Turing time is a good idea. But it still has the drawback that the highest
possible score is human level intelligence. As you point out, a computer
can fail by being too smart. Turing knew this. In his 1950 paper, he gave
an example where the computer waited 30 seconds to give the wrong answer to
an arithmetic problem.

Remember that Turing was asking if machines could think. So he had to
carefully define both what he meant by a computer and what it meant to be
intelligent. He was asking a philosophical question.

Turing also suggested 5 minutes of conversation to be fooled 30% of the
time. We can extend this a bit, but it does not solve the more
general problem that we don't know how test intelligence beyond human
level. We don't even know what it means to have an IQ of 200. And yet we
have computers that are a billion times faster with a billion times more
short term memory than humans that we don't acknowledge as smarter than us.

Also remember that the goal is not intelligence, but usefulness. The goal
is to improve the lives of humans, by working for us, entertaining us, and
keeping us safe, healthy, and happy. We cannot predict, and therefore
cannot control, agents that are more intelligent than us.

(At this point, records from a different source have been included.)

Lemma rreach_inv w : rreach w ->
  rinv (rw_reactor w) (rw_asked w) (rw_verbs w) (rw_doneWrites w) (rw_doneAcks w) /\
  0 <= writes_in_progress w /\ 0 <= acks_in_progress w /\ 0 <= rw_failedWrites w /\ 0 <= rw_failedAcks w.
Proof.
  induction 1 as [s|w ev w' _ (Hi & Hw & Ha & Hfw & Hfa) Hok Hst].
  - unfold rstart, writes_in_progress, acks_in_progress. destruct newReactor_inv as (Hr & R1 & R2). destruct newReactor as [r vs].
    cbn [fst snd] in *. cbn [rw_reactor rw_asked rw_verbs rw_doneWrites rw_doneAcks rw_failedWrites rw_failedAcks]. rewrite R1, R2. split; [done | simpl; lia].
  - destruct ev as [qpn h|qpn|q|wcs]; simpl in Hst.
    + apply done_inj in Hst as <-. by destruct Hi.
    + apply done_inj in Hst as <-. by destruct Hi.
    + destruct (post q (rw_reactor w)) as [r vs] eqn:Hp. apply done_inj in Hst as <-. split; [by eapply post_ok|].
      unfold writes_in_progress, acks_in_progress in *. simpl. rewrite !omap_app, !length_app. lia.
    + inv_bind Hst. destruct a as [[[b [s' a']] r'] vs']. apply done_inj in Hst as <-. simpl in Hok. bool_hyps.
      pose proof (failed_pos kWriteRequestId wcs). pose proof (failed_pos kAckRequestId wcs).
      split; [eapply poll_ok; [exact Hi|..|exact Ha0]; unfold writes_in_progress, acks_in_progress in *; lia|].
      unfold writes_in_progress, acks_in_progress in *. simpl. rewrite !omap_app, !length_app. lia.
Qed.
End world.

(** C16: the reactor posts writes, and acknowledgements, in the order in which they are
    asked for, never more of them at a time than it has allowed itself (so neither
    the send queue of a queue pair nor the completion queue can overrun), and delays
    one only when all that it may use is taken by requests in progress or lost to
    requests that failed. *)
Theorem ibv_reactor_bounds {H St} (on_completion : H -> completion -> St -> outcome (St * list request)) (w : RWorld H St) :
  rreach on_completion w ->
  (0 <= writes_in_progress w /\ writes_in_progress w + rw_failedWrites w <= kNumPendingWriteReqs) /\
  (0 <= acks_in_progress w /\ acks_in_progress w + rw_failedAcks w <= kNumPendingAckReqs) /\
  write_verb <$> omap req_write (rw_asked w) = omap is_write (rw_verbs w) ++ (write_verb <$> pendingQpWrites_ (rw_reactor w)) /\
  ack_verb <$> omap req_ack (rw_asked w) = omap is_ack (rw_verbs w) ++ (ack_verb <$> pendingQpAcks_ (rw_reactor w)) /\
  (pendingQpWrites_ (rw_reactor w) <> [] -> writes_in_progress w + rw_failedWrites w = kNumPendingWriteReqs) /\
  (pendingQpAcks_ (rw_reactor w) <> [] -> acks_in_progress w + rw_failedAcks w = kNumPendingAckReqs).
Proof.
  intros Hw. destruct (rreach_inv on_completion w Hw) as ([[Ow Aw Rw] [Oa Aa Ra] [Ew Ea]] & Pw & Pa & Fw & Fa).
  unfold writes_in_progress, acks_in_progress in *. split_and!; try done; try lia.
  - intros Hp. destruct Ew as [|E]; [done|]. lia.
  - intros Hp. destruct Ea as [|E]; [done|]. lia.
Qed.

(** ** Requests that fail *)

(** No handler asks for anything. *)
Definition no_requests (h : unit) (k : completion) (s : unit) : outcome (unit * list request) := Done (s, []).

Fixpoint rrun (evs : list (revent unit)) (w : RWorld unit unit) : option (RWorld unit unit) :=
  match evs with
  | [] => Some w
  | ev :: evs =>
      if revent_ok w ev then match rstep no_requests w ev with Done w => rrun evs w | Throw _ => None end else None
  end.

Lemma rrun_reach evs : forall w w', rreach no_requests w -> rrun evs w = Some w' -> rreach no_requests w'.
Proof.
  induction evs as [|ev evs IH]; intros w w' Hw Hr; simpl in Hr; [by simplify_eq|].
  destruct (revent_ok w ev) eqn:Hok; [|done]. destruct (rstep no_requests w ev) as [w1|] eqn:Hs; [|done].
  eapply IH; [|done]. by eapply rr_step.
Qed.

(** A queue pair whose [n] writes all fail, and a write that is asked for later. *)
Definition some_write : request := ReqWrite 7 (mkWriteInfo 0 1 1 0 1).
Definition failed_wc : wc := mkWc kWriteRequestId 5 WC_OTHER 0 7 false.
Definition failing_events (n : nat) : list (revent unit) :=
  RvRegister 7 tt :: replicate n (RvPost some_write) ++ replicate n (RvPoll [failed_wc]) ++ [RvPost some_write].
Definition failing_world (n : nat) : RWorld unit unit := default (rstart tt) (rrun (failing_events n) (rstart tt)).

Lemma failing_reach : rreach no_requests (failing_world (Z.to_nat kNumPendingWriteReqs)).
Proof.
  assert (exists w, rrun (failing_events (Z.to_nat kNumPendingWriteReqs)) (rstart tt) = Some w) as [w Hw].
  { by eexists; vm_compute. }
  unfold failing_world. rewrite Hw. eapply rrun_reach; [apply rr_start | exact Hw].
Qed.

(** C17: but what failed requests used is not given back: after as many failures as
    there may be writes in progress, over all connections together, no write is
    ever in progress again, and those that are asked for stay in the queue. *)
Theorem ibv_reactor_leak :
  (forall H St (on_completion : H -> completion -> St -> outcome (St * list request)) (w : RWorld H St),
     rreach on_completion w -> kNumPendingWriteReqs <= rw_failedWrites w -> writes_in_progress w = 0) /\
  (exists w, rreach no_requests w /\ rw_failedWrites w = kNumPendingWriteReqs /\ writes_in_progress w = 0 /\
     length (pendingQpWrites_ (rw_reactor w)) = 1%nat).
Proof.
  split.
  - intros H St on_completion w Hw Hf.
    destruct (rreach_inv on_completion w Hw) as ([[Ow Aw Rw] _ _] & Pw & _).
    unfold writes_in_progress in *. lia.
  - exists (failing_world (Z.to_nat kNumPendingWriteReqs)). split; [exact failing_reach|].
    split; [by vm_compute|]. split; by vm_compute.
Qed.

Lemma failing_pending : pendingQpWrites_ (rw_reactor (failing_world (Z.to_nat kNumPendingWriteReqs))) <> [].
Proof. by vm_compute. Qed.

Lemma ibv_reactor_bounds_witness :
  writes_in_progress (failing_world (Z.to_nat kNumPendingWriteReqs)) + rw_failedWrites (failing_world (Z.to_nat kNumPendingWriteReqs)) =
    kNumPendingWriteReqs.
Proof.
  destruct (ibv_reactor_bounds no_requests _ failing_reach) as (_ & _ & _ & _ & Hb & _). exact (Hb failing_pending).
Defined.
(* ===== verification/IbvRings.v ===== *)
(** * The rings of the InfiniBand connection

    The outbox has one role more than the rings of [RingBufferTx]: between what the
    peer has acknowledged and what was produced lies the marker of the role that
    hands bytes to the reactor.  The producer does not see it, so a ring with three
    roles behaves, for its first and last role, as the ring with two roles that one
    gets by forgetting the middle one; what [RingbufferOps] shows of writes carries
    over by simulation.  The other roles only move their markers. *)

From S2P Require Import Prelude System RingBuffer RingBufferTx Nop RingbufferOps RingbufferQueues IbvReactor.
From S2P Require Import IbvConnection.

(** ** Moving a marker *)

Lemma throw_ok n : 0 <= n -> throw_system_if_neg n = Done tt.
Proof. intros Hn. unfold throw_system_if_neg. by rewrite (proj2 (Z.ltb_ge n 0)) by done. Qed.

Definition bump (m : nat -> Z) (i : nat) (n : Z) (j : nat) : Z := if decide (i = j) then m j + n else m j.

Lemma chain_bump N S m i n :
  chain N S m -> (i < N)%nat -> 0 <= S -> 0 <= n <= limit N S m i - m i -> chain N S (bump m i n).
Proof.
  intros (Hp & Hm & Hl) Hi HS Hn. unfold limit in Hn.
  assert (forall j, (i < j < N)%nat -> m i + n <= m j) as Hup.
  { intros j Hj. destruct (Nat.eqb_spec (i + 1) N); [lia|]. pose proof (Hm (i + 1)%nat j ltac:(lia)). lia. }
  assert ((i = N - 1)%nat -> m i + n <= m 0%nat + S) as Hlast.
  { intros ->. destruct (Nat.eqb_spec (N - 1 + 1) N); lia. }
  unfold bump. split_and!.
  - intros j Hj. specialize (Hp j Hj). case_decide; lia.
  - intros a b Hab. pose proof (Hm a b Hab). repeat case_decide; subst; try lia.
    destruct (decide (a = b)); [lia|]. apply Hup. lia.
  - repeat case_decide; subst; try lia.
Qed.

Lemma header_ok_ext N m m' h :
  (0 < N)%nat -> (forall i, (i < N)%nat -> m' i = m i) -> header_ok N m h -> header_ok N m' h.
Proof.
  intros HN He [Hs Hm Hf Hl Hk (H1 & H2 & H3)]. split; try done.
  - intros i Hi. rewrite He by done. by apply Hk.
  - unfold chain. split_and!.
    + intros i Hi. rewrite He by done. by apply H1.
    + intros i j Hij. rewrite !He by lia. by apply H2.
    + rewrite !He by lia. done.
Qed.

Lemma incMarker_header N m i n h :
  header_ok N m h -> (i < N)%nat -> 0 <= n <= limit N (kDataPoolByteSize h) m i - m i ->
  header_ok N (bump m i n) (incMarker i n h).
Proof.
  intros Hh Hi Hn. pose proof (pool_size_range _ (ho_size _ _ _ Hh)). pose proof Hh as [Hs Hm Hf Hl Hk Hc].
  split; simpl; try done; try by rewrite length_insert.
  - intros j Hj. unfold bump. case_decide as Hij.
    + subst j. rewrite list_lookup_insert_eq by lia. rewrite (read_tail N m) by done. by rewrite u64_add_l.
    + rewrite list_lookup_insert_ne by done. by apply Hk.
  - apply chain_bump; [done..|lia|done].
Qed.

(** Handlers that tell how far the other end has got move a marker and no byte. *)
Definition advanced (i : nat) (n : Z) (rb : RingBuffer) : RingBuffer := rb <| header_ ::= incMarker i n |>.

Lemma flags_back (l : list bool) i : default false (l !! i) = false -> <[i := false]> (<[i := true]> l) = l.
Proof.
  intros Hf. rewrite list_insert_insert_eq. destruct (l !! i) as [b|] eqn:Hb.
  - simpl in Hf. subst b. by apply list_insert_id.
  - by apply list_insert_ge, lookup_ge_None.
Qed.

Lemma advance_ok N m i n rb :
  header_ok N m (header_ rb) -> (i < N)%nat -> flag rb i = false ->
  0 <= n <= limit N (ring_size rb) m i - m i -> advance_marker N i n rb = Done (advanced i n rb).
Proof.
  intros Hh Hi Hf Hn.
  pose proof (limit_bounds N (ring_size rb) m i Hi) as Hlim. pose proof (pool_size_range _ (ho_size _ _ _ Hh)) as Hr.
  specialize (Hlim ltac:(unfold ring_size; lia) (ho_chain _ _ _ Hh)). unfold ring_size in *.
  unfold advance_marker, startTx, beginTransaction, newRole. unfold flag in Hf. rewrite Hf. cbn [role_inTx_ txSize_ fst snd].
  rewrite tp_check_bind, !bind_done, throw_ok, bind_done by done. unfold incMarkerInTx.
  set (rb1 := rb <| header_ := _ |>). change (mkRole 0 false <| role_inTx_ := true |>) with (mkRole 0 true).
  assert (header_ok N m (header_ rb1)) as Hh1.
  { destruct Hh. split; simpl; try done. by rewrite length_insert. }
  rewrite (access_closed N m rb1 (mkRole 0 true) i false n (kDataPoolByteSize (header_ rb))) by
    (try done; simpl; unfold is_u64; lia).
  simpl txSize_. destruct (access_result _ _ _ _ _ _) as [[k [b0 b1]] tx] eqn:Hres.
  assert (0 <= k /\ tx = n) as [Hk ->].
  { unfold access_result in Hres. destruct (Z.eqb_spec n 0); [simplify_eq; lia|].
    rewrite (proj2 (Z.ltb_ge _ n)) in Hres by lia. simpl in Hres.
    destruct (Z.eqb_spec (limit N (kDataPoolByteSize (header_ rb)) m i - m i - 0) 0); [lia|].
    destruct (_ <=? _); simplify_eq; lia. }
  rewrite bind_done. cbv beta iota. rewrite bind_done, throw_ok, bind_done by done. unfold commitTx. cbn [role_inTx_ negb field_update].
  f_equal. unfold advanced, rb1. destruct rb as [[z mk fl ml] d]. unfold field_update, eta_expand. simpl in *.
  do 2 f_equal. unfold endTransaction, incMarker, field_update, eta_expand. simpl. f_equal. by apply flags_back.
Qed.

(** ** Forgetting the middle role *)

Definition insert_middle {A} (x : A) (l : list A) : list A :=
  match l with [a; b] => [a; x; b] | _ => l end.

(** The ring with three roles whose middle one has the marker [w] and is idle. *)
Definition widen (w : Z) (rb : RingBuffer) : RingBuffer :=
  rb <| header_ := header_ rb <| inTx_ ::= insert_middle false |> <| markers_ ::= insert_middle w |> |>.
Definition wide (w : Z) (s : rstate) : rstate := (widen w s.1, s.2).

Record two_roles (rb : RingBuffer) : Prop := {
  tr_flags : length (inTx_ (header_ rb)) = 2%nat;
  tr_markers : length (markers_ (header_ rb)) = 2%nat;
}.

(** What one does with two roles, the other does with three. *)
Definition sim {X} (w : Z) (m2 m3 : outcome (X * rstate)) : Prop :=
  match m2 with
  | Done (x, s) => two_roles s.1 /\ m3 = Done (x, wide w s)
  | Throw e => m3 = Throw e
  end.

Section sim.
Context (w : Z).

Lemma sim_done {X} (x : X) s : two_roles s.1 -> sim w (Done (x, s)) (Done (x, wide w s)).
Proof. done. Qed.

Lemma sim_bind {X Y} (m2 m3 : outcome (X * rstate)) (k2 k3 : X * rstate -> outcome (Y * rstate)) :
  sim w m2 m3 -> (forall x s, two_roles s.1 -> sim w (k2 (x, s)) (k3 (x, wide w s))) -> sim w (m2 ≫= k2) (m3 ≫= k3).
Proof.
  unfold sim at 1. intros Hm Hk. destruct m2 as [[x s]|e]; [|by subst m3].
  destruct Hm as [Ht ->]. rewrite !bind_done. by apply Hk.
Qed.
Lemma ack_done_keeps c :
  0 < cn_numAcksInFlight_ c -> keeps 0 0 0 1 c (onAckCompleted c).
Proof.
  intros Hpos c' evs log nr nw dw da cl [B1 B2 B3 B4 [B5 B5'] B6 B7 B8 B9] Hd _. unfold onAckCompleted in Hd. simplify_eq.
  set (c' := c <| cn_numAcksInFlight_ ::= fun n => u32 (n - 1) |>).
  assert (cn_numAcksInFlight_ c' = cn_numAcksInFlight_ c - 1) as Hw by (apply u32_small; unfold is_u32 in *; lia).
  assert (cn_state_ c <> INITIALIZING) as Hst by (intros E; destruct (B9 E) as (_ & _ & E'); lia).
  assert (finished c = false) as Hfin by (unfold finished; rewrite (proj2 (Z.eqb_neq (cn_numAcksInFlight_ c) 0)) by lia; by rewrite andb_false_r).
  rewrite Hfin in B6. assert (tally (tryCleanup c') [] [] 0 0 (if finished c' then 1 else 0)) as Ht.
  { unfold tryCleanup, finished. change (cn_state_ c') with (cn_state_ c). rewrite (bool_decide_eq_false_2 _ Hst). cbn [negb]. rewrite andb_true_r.
    by destruct (is_error _ && _ && _). }
  destruct (tally_log log _ _ _ _ _ _ Ht) as (E1 & E2 & E3 & E4 & E5).
  rewrite !Nat.add_0_r. split; rewrite ?E1, ?E2, ?E3, ?E4, ?E5, ?app_nil_r, ?Nat.add_0_r, ?Hw; try done.
  - unfold is_u32 in *. lia.
  - by rewrite B6.
  - lia.
Qed.

Lemma fits_prefix log evs1 evs2 dw da : fits (log ++ evs1 ++ evs2) dw da -> fits (log ++ evs1) dw da.
Proof.
  destruct (tally_log log _ _ _ _ _ _ (tally_self evs1)) as (_ & _ & P1 & A1 & _).
  destruct (tally_log log _ _ _ _ _ _ (tally_self (evs1 ++ evs2))) as (_ & _ & P2 & A2 & _).
  destruct (tally_log evs1 _ _ _ _ _ _ (tally_self evs2)) as (_ & _ & P3 & A3 & _).
  unfold fits. rewrite P1, A1, P2, A2, P3, A3. lia.
Qed.

Lemma keeps_bind r1 w1 kw1 ka1 r2 w2 kw2 ka2 c m (k : ConnectionImpl T -> outcome (ConnectionImpl T * list (event T))) :
  keeps r1 w1 kw1 ka1 c m -> (forall c1 evs1, m = Done (c1, evs1) -> keeps r2 w2 kw2 ka2 c1 (k c1)) ->
  keeps (r1 + r2) (w1 + w2) (kw1 + kw2) (ka1 + ka2) c ('(c, evs1) ← m; '(c, evs2) ← k c; Done (c, evs1 ++ evs2)).
Proof.
  intros Hm Hk c' evs log nr nw dw da cl Hb Hd Hf. inv_bind Hd. destruct a as [c1 evs1]. inv_bind Hd. destruct a as [c2 evs2]. apply done_inj in Hd as [= <- <-].
  pose proof (Hm _ _ _ _ _ _ _ _ Hb Ha (fits_prefix _ _ _ _ _ Hf)) as Hb1.
  rewrite !Nat.add_assoc, app_assoc. apply (Hk _ _ Ha _ _ _ _ _ _ _ _ Hb1 Ha0).
  rewrite <- app_assoc. destruct Hf. split; lia.
Qed.

(** A completion counts for the writes, or for the acknowledgements. *)
Definition counts_write (k : completion) : bool :=
  match k with WriteCompleted => true | CompletionError _ id => id =? kWriteRequestId | _ => false end.
Definition counts_ack (k : completion) : bool :=
  match k with AckCompleted => true | CompletionError _ id => id =? kAckRequestId | _ => false end.

Lemma setError_counts error c c' evs : setError error c = Done (c', evs) ->
  cn_numWritesInFlight_ c' = cn_numWritesInFlight_ c /\ cn_numAcksInFlight_ c' = cn_numAcksInFlight_ c.
Proof.
  unfold setError. destruct (_ || _); intros Hd; [by simplify_eq|]. unfold handleErrorImpl in Hd. inv_bind Hd. by simplify_eq.
Qed.

Lemma on_ep_conn f e : on_ep (on_conn f e) = f (ep_conn e).
Proof. unfold on_ep, on_conn. by destruct (f (ep_conn e)) as [[c evs]|]. Qed.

On Mon, Jul 22, 2024, 5:46 AM Danko Nikolic <danko.niko...@gmail.com> wrote:

> Dear Mike,
>
> I like your comment about the usual goal post movers. Let me try to make
> something similar.
>
> There is this idea that the Turing test is not something you can pass once
> and for all. If an AI is not detected as the machine at one point, it does
> not guarantee that the AI will not reveal itself at a later point in the
> conversation. And then the human observer can say "Gotcha!".
>
> So, there is the idea of "Turing time". How long does it take on average
> to reveal that you are talking to AI. There is a difference if it takes 2
> sentences, or it takes 100 sentences, or the AI reveals itself once in
> three months. So, Turing time may be useful here as a measure of how much
> better the newer version of AI is as compared to the older one.
>
> Here is more on Turing time:
> https://medium.com/savedroid/is-the-turing-test-still-relevant-how-about-turing-time-d73d472c18f1
>
> Regards,
>
> Danko
>
> Dr. Danko Nikolić
> CEO, Robots Go Mental
> www.robotsgomental.com
> www.danko-nikolic.com
> https://www.linkedin.com/in/danko-nikolic/
> -- I wonder, how is the brain able to generate insight? --
>
>
> On Mon, Jun 17, 2024 at 8:34 PM Mike Archbold <jazzbo...@gmail.com> wrote:
>
>> Now time for the usual goal post movers
>>
>> On Mon, Jun 17, 2024 at 7:49 AM Matt Mahoney <mattmahone...@gmail.com>
>> wrote:
>>
>>> It's official now. GPT-4 was judged to be human 54% of the time,
>>> compared to 22% for ELIZA and 50% for GPT-3.5.